Review: Oz: The Great And Powerful (2013)

                                               
                                               'Oz': The Gorgeous And Problematic
                I am sure 97-99% have seen The Wizard of Oz at some point in our lives. It is an essential classic that will stand the test of time. Oz: The Great and Powerful, however, isn't exactly one for the ages. But, whether it is a prequel or a stand-alone film, it is still a feast for the eyes of imagination.

        Story:
   Oz: The Great and Powerful follows the story of a magician/conman named Oscar aka "Oz" (James Franco) who, while flying a hot air balloon, is caught up in a tornado and transported to the land of Oz. There is where he meets three witches: Evanora (Rachel Weisz), Theodora (Mila Kunis), and Glinda (Michelle Williams), who wonder if he will be the one to fulfill a prophecy to lead the land of Oz. Now, Oz must decide where his loyalties lie while demonstrating his own special form of wizardry.

       Ups:
    First off, I loved the visuals of the film. Some of the creatures looked pretty cool, including the Flying Monkeys, who I actually thought were pretty terrifying. Plus, the set designs were quite spectacular. In particular, Emerald City was quite a "gem" to look at. I also really liked the film's climax. It was neat how Oz was able to use a different kind of weapon to try and defeat the antagonists with the use of his intellect. I thought that was very nice.
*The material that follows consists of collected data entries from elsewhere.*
(* ===== verification/ResourceHooks.v ===== *)
(** [resource-tuner/core/ResourceHooks.cpp]: the callbacks that make a resource take
    effect on the device, and those that reset it: the defaults for each apply type
    and the special ones for cgroup membership, cpu sets and task affinity.

    A hook runs on a [Device]: the files, the registry (for the configurations and the
    stored defaults), the target and the kernel's cpu affinities.  An output stream that
    opens is taken to store what is written; a failed write is only logged.  [Scheduler]
    stands for the two system calls on affinities. *)
From Stdlib Require Import Ascii.
From stdpp Require Import pretty.
From S2P Require Import Prelude UrmTypes SafeOps Resource StdString AuxRoutines TargetRegistry ResourceRegistry Extensions.
Open Scope string_scope.
Open Scope list_scope.
Open Scope Z_scope.

Definition mBaseCGroupPath : string := "/sys/fs/cgroup/".

(** ** cpu_set_t

    A set of cpus as a number; ids outside the set are ignored by [CPU_SET]. *)
Definition CPU_SETSIZE : Z := 1024.
Definition CPU_SET (cpu mask : Z) : Z :=
  if (0 <=? cpu) && (cpu <? CPU_SETSIZE) then Z.setbit mask cpu else mask.
Definition CPU_ISSET (cpu mask : Z) : bool :=
  (0 <=? cpu) && (cpu <? CPU_SETSIZE) && Z.testbit mask cpu.

(** [sched_getaffinity] and [sched_setaffinity]; [None] is the result -1. *)
Class Scheduler (K : Type) := {
  sched_getaffinity : K -> Z -> option Z;
  sched_setaffinity : K -> Z -> Z -> option K
}.

(** What their manual page says: the cpus of a task are a non-empty set of those it may
    run on; a mask is cut to those, and refused when nothing is left. *)
Class SchedulerLaws (K : Type) `{!Scheduler K} (permitted : Z -> Z) := {
  law_get : forall k pid m, sched_getaffinity k pid = Some m ->
    m <> 0 /\ in_u CPU_SETSIZE m /\ Z.land m (permitted pid) = m;
  law_set : forall k pid m mask, sched_getaffinity k pid = Some m ->
    Z.land mask (permitted pid) <> 0 ->
    exists k', sched_setaffinity k pid mask = Some k' /\
      forall pid', sched_getaffinity k' pid' =
        if decide (pid' = pid) then Some (Z.land mask (permitted pid))
        else sched_getaffinity k pid';
  law_refused : forall k pid mask,
    Z.land mask (permitted pid) = 0 -> sched_setaffinity k pid mask = None
}.

(** ** The device *)
Record Device (K : Type) := mkDevice {
  dev_fs : FileSystem;
  dev_reg : ResourceRegistry;
  dev_target : TargetRegistry;
  dev_sched : K
}.
Arguments mkDevice {K}.
Arguments dev_fs {K}.
Arguments dev_reg {K}.
Arguments dev_target {K}.
Arguments dev_sched {K}.

Section Hooks.
Context {K : Type} `{!Scheduler K}.
Abbreviation Hook := (option Resource -> Device K -> result (Device K)).

Definition on_fs (g : FileSystem -> FileSystem) (d : Device K) : Device K :=
  mkDevice (g (dev_fs d)) (dev_reg d) (dev_target d) (dev_sched d).
Definition with_reg (r : ResourceRegistry) (d : Device K) : Device K :=
  mkDevice (dev_fs d) r (dev_target d) (dev_sched d).
Definition with_target (t : TargetRegistry) (d : Device K) : Device K :=
  mkDevice (dev_fs d) (dev_reg d) t (dev_sched d).
Definition with_sched (k : K) (d : Device K) : Device K :=
  mkDevice (dev_fs d) (dev_reg d) (dev_target d) k.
    Another thing I liked was some of the actors. James Franco was quite good as Oz, even though I personally didn't think the character itself was strongly written. But i'll get to that in the "downs" section. Rachel Weisz looked like she was having a ball playing Evanora as she plays the role with such feisty flare. In my opinion, she was the real scene-stealer. Michelle Williams brings her own special flare to the role of Glinda as she plays the character rather strongly and not just bubbly like how Glinda was in the original film. Zach Braff, who plays Finlay, added quite a bit of comic relief and I loved the scenes of banter between him and Franco.

     Downs:
    Now, one of my biggest complaints has to be the character of Theodora. She goes from being one of the more nicer characters in the film to (*spoiler alert*) the Wicked Witch so hastily that when it does happen, you just don't care. It honestly seems a little unneeded to make Theodora the Wicked Witch when her sister Evanora is already pretty wicked and dresses in green. If they wanted Theodora to undergo an arc, then that's fine, but I would've preferred if they just had her go from sunny to rainy without undergoing a physical transformation. Also, while I do like Mila Kunis, I thought she was quite miscast in the role. Whenever she would try to be threatening, all I could hear was Meg Griffin. She was a great Theodora, but just didn't work as the Wicked Witch, in my opinion.

    Since I mentioned how the character of Oz was poorly written, I thought he was poorly written because he says how he wants to be a better man yet he keeps retaining his rather charming yet deceitful persona. James Franco does the best with what he's given, though, and I credit him for that. I also thought the story was quite cliched. The whole thing about the main character fulfilling a prophecy, as well as a jerk trying to change his ways and such has already been done before.

   Consensus:
 Overall, Oz: The Great and Powerful is a beautiful-looking fantasy that has a few ugly cracks down the Yellow Brick Road. It has stunning visuals and set pieces, but ultimately suffers from problematic storytelling and character development. There are some great performances to be found that even save the film from getting such a low rating. I would say if you haven't seen the original Wizard of Oz yet, watch that before you give this a watch. That one is a true classic. This one may not be one for the ages, but it is far from a waste of 2 hours.